Since then, the Guptas has continued to experience close ties with the Zumas, with speculation that the Guptas are not only lavishing spending and presenting the Zuma family with gifts but are also politically involved, raising questions of potential corruption. It is unclear how much money, if any, the Guptas have contributed to the governing family since political parties are not obliged to disclose donations. Both families have publicly denied any wrongdoing. However, in May 2017 the British national newspaper, Sunday Times exposed a series of leaked Gupta emails, revealing extensive evidence of the Gupta’s control over governmental affairs.

KPMG became the third global firm within the past week to suffer woes related to carrying out business-related work for the Guptas. British PR firm Bell Pottingham collapsed last Tuesday after an independent report showed it had conducted an unethical, racially-charged campaign to exploit divisions between South Africa’s black and white residents. This prompted US consultancy McKinsey to launch investigations into its own firm, but it has denied any wrongdoing.

KPMG stated it would donate 40 million rand, roughly 3 million USD, earned in fees from Gupta-controlled firms to education and anti-corruption groups, as well as refund 23 million rand it had received in the compromised tax service report. The firm’s new South African CEO has issued a public apology for the deficiencies in the audit work.  KPMG also plans to dismiss Jacques Wessels, the lead partner on audits of Gupta-linked firms.

Political implications aside, there are also economic consequences from this latest firm-fallout. It has affected the credibility of the tax service, an institution vital to the stability and economic growth in South Africa since the end of apartheid. The accumulating Gupta scandals have now intensified pressure on President Zuma, opening a deep divide between him and his party, the ruling African National Congress.
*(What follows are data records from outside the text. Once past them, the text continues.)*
Lemma traces_cancel (P : event -> Prop) (env : Env) (d : Dialog) (m : Message)
    (dd : DialogData) :
  (forall ev, is_process ev = false -> is_commit ev = false -> P ev) ->
  traces P (cancel env d m dd).
Proof.
  intros HP. apply traces_emits.
  unfold cancel, _do_finish, _notify_finish, dd_reset, clear_markup.
  emits; by apply HP.
Qed.

Lemma traces_ext (P : event -> Prop) {A : Type} (m m' : M A) :
  (forall w, m w = m' w) -> traces P m' -> traces P m.
Proof. intros Hext Hm w r w' E. rewrite Hext in E. by apply Hm in E. Qed.

Lemma traces_next_default (P : event -> Prop) (env : Env) (d : Dialog)
    (current_state : state_id) (m : Message) (dd : DialogData) (edit : bool)
    (error : option exn) :
  (forall ev, is_process ev = false -> is_commit ev = false -> P ev) ->
  traces P (next env d current_state m dd edit error DNotImplemented).
Proof.
  intros HP. unfold next.
  apply traces_bind; [apply traces_emits; emits; by apply HP|intros _].
  unfold resolve. destruct (next_step d current_state) as [s|e].
  - apply (traces_ext _ _
             (if negb (truthy s) then done env d m dd
              else (next_step <- lift (dict_getitem s (steps d));;
                    switch_step env d m dd error s next_step edit)));
      [intros w; reflexivity|].
    apply traces_if; [by apply traces_done|].
    apply traces_bind; [apply traces_emits; emits|intros ?].
    by apply traces_switch_step.
  - apply traces_emits. apply emits_bind_fails; [emits|].
    intros w. unfold lift. eauto.
Qed.

Lemma traces_back (P : event -> Prop) (env : Env) (d : Dialog) (c : CallbackQuery)
    (dd : DialogData) :
  (forall ev, is_process ev = false -> P ev) ->
  traces P (back env d c dd).
Proof.
  intros HP. unfold back.
  apply traces_bind; [apply traces_get_state|intros cur].
  apply traces_bind; [apply traces_emits; emits|intros step].
  apply traces_bind; [apply traces_emits; emits; by apply HP|intros _].
  apply traces_bind; [apply traces_emits; destruct (step_back step); emits|intros prev].
  apply traces_bind; [apply traces_emits; emits|intros prev_step].
  apply traces_bind; [apply traces_switch_step; auto|intros dd'].
  apply traces_dd_commit. by apply HP.
Qed.
(** * script.js: toast notifications, active nav link tracking, escapeHtml

    A shallow embedding of three parts of [src/script.js]:
    - [showToast] / [removeToast] and the page-wide [_toasts] map,
    - the IntersectionObserver callback of [initSmoothScrollAndActiveLinks],
      its [buildThresholdList] and the rule by which the observer reports
      sections to it,
    - [escapeHtml].
    and, further down, of [validateEmail] and the submit handler of
    [initContactForm], of the menu listeners of [initHamburgerNav], of
    [openProjectModal] and of the Escape handling of
    [initAccessibilityShortcuts].

    JavaScript values are a small tagged union, option objects are finite
    maps from property names to values, DOM elements live in a store and are
    referred to by handle, so that the element kept in [_toasts] and the
    element appended to the wrapper are one object. *)

From Stdlib Require Import ZArith QArith Lia Lqa Ascii String.
From stdpp Require Import base gmap sets list strings pretty.

(** ** JavaScript values and the host functions the script relies on *)

Module JS.

(** The values the script passes around.  [VNum n] is a number that is an
    integer; it is a number of the language when a double holds it, as
    every integer below 2^53 is. *)
Inductive value :=
| VUndef
| VNull
| VBool (b : bool)
| VNum (n : Z)
| VStr (s : string).

#[global] Instance value_eq_dec : EqDecision value.
Proof. solve_decision. Defined.

Definition value_enc (v : value) : (bool + bool) + (Z + string) :=
  match v with
  | VUndef => inl (inl false)
  | VNull => inl (inl true)
  | VBool b => inl (inr b)
  | VNum n => inr (inl n)
  | VStr s => inr (inr s)
  end.

Definition value_dec (x : (bool + bool) + (Z + string)) : value :=
  match x with
  | inl (inl false) => VUndef
  | inl (inl true) => VNull
  | inl (inr b) => VBool b
  | inr (inl n) => VNum n
  | inr (inr s) => VStr s
  end.

Lemma value_dec_enc v : value_dec (value_enc v) = v.
Proof. by destruct v. Qed.

#[global] Instance value_countable : Countable value :=
  inj_countable' value_enc value_dec value_dec_enc.

(** [!v] is [negb (truthy v)].  Numbers are integers here, so NaN does not
    occur. *)
Definition truthy (v : value) : bool :=
  match v with
  | VUndef | VNull => false
  | VBool b => b
  | VNum n => negb (n =? 0)%Z
  | VStr s => match s with EmptyString => false | String _ _ => true end
  end.

(** [a || b] *)
Definition or_else (a b : value) : value := if truthy a then a else b.

(** An object literal used as a bag of options; [o.k] of a missing
    property is [undefined]. *)
Definition prop (o : gmap string value) (k : string) : value :=
  default VUndef (o !! k).

(** *** Numbers as the host holds them

    A number is a double: a significand of 53 bits times a power of 2.
    [nearest_double x] is the double nearest to a positive rational [x],
    ties going to the even significand; [None] stands for Infinity.  The
    doubles below 2^-1022, which are spaced evenly, are not needed here:
    text is read for its integer part only, and the sums of
    [buildThresholdList] are above 2^-5. *)
Definition nearest_double (x : Q) : option Q :=
  let a := Qnum x in
  let b := Z.pos (Qden x) in
  let k := (Z.log2 b - Z.log2 a)%Z in
  let e := if (b <=? a)%Z then Z.log2 (a / b)
           else if (b <=? a * 2 ^ k)%Z then (- k)%Z
           else (- k - 1)%Z in
  let sh := (52 - e)%Z in
  let n := if (0 <=? sh)%Z then (a * 2 ^ sh)%Z else a in
  let d := if (0 <=? sh)%Z then b else (b * 2 ^ (- sh))%Z in
  let fl := (n / d)%Z in
  let rem := (n mod d)%Z in
  let m := if (2 * rem <? d)%Z then fl
           else if (d <? 2 * rem)%Z then (fl + 1)%Z
           else (fl + fl mod 2)%Z in
  if ((1024 <=? e) || ((e =? 1023) && (m =? 2 ^ 53)))%Z then None
  else if (0 <=? sh)%Z then Some (m # Z.to_pos (2 ^ sh))
  else Some (inject_Z (m * 2 ^ (- sh))).

(** [x + y] on doubles, [x + y] positive or 0, and a decimal literal of
    the source as the double it denotes. *)
Definition double_add (x y : Q) : Q := default 0%Q (nearest_double (x + y)).

Definition double_lit (q : Q) : Q := default 0%Q (nearest_double q).

(** The decimal [s * 10^p] reads back as the double [x]. *)
Definition reads_back (x : Z) (p : Z) (s : Z) : bool :=
  match nearest_double (inject_Z (s * 10 ^ p)) with
  | Some y => Qeq_bool y (inject_Z x)
  | None => false
  end.

(** The number of decimal digits of a positive integer. *)
Definition ndigits (x : Z) : Z := Z.of_nat (String.length (pretty x)).

(** The digit string of [k] digits that reads back as [x], if there is
    one, with the number [n] of digits before the decimal point: [x] cut
    to [k] digits, or the next digit string up; the nearer to [x] is
    tried first, the even one when they are as near. *)
Definition shortest_at (x : Z) (k : Z) : option (Z * Z) :=
  let nd := ndigits x in
  let lo := (x / 10 ^ (nd - k))%Z in
  let down := (lo, nd) in
  let up := if (lo + 1 <? 10 ^ k)%Z then (lo + 1, nd)%Z
            else (10 ^ (k - 1), nd + 1)%Z in
  let val (c : Z * Z) := (c.1 * 10 ^ (c.2 - k))%Z in
  let ok (c : Z * Z) := reads_back x (c.2 - k) c.1 in
  let down_first :=
    (x - val down <? val up - x)%Z
    || ((x - val down =? val up - x)%Z && Z.even lo) in
  List.find ok (if down_first then [down; up] else [up; down]).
The ANC is due to elect a new party leader in December 2017.

Further Reading:

KPMG South Africa executives dismissed over Gupta scandal

The Guptas and their links to South Africa’s Jacob Zuma

KPMG clears out South African bosses amid Gupta scandal

Bell Pottinger, British P.R. Firm for Questionable Clients, Collapses

Zuma no-confidence vote: Will ‘the Zuptas’ fall in South Africa?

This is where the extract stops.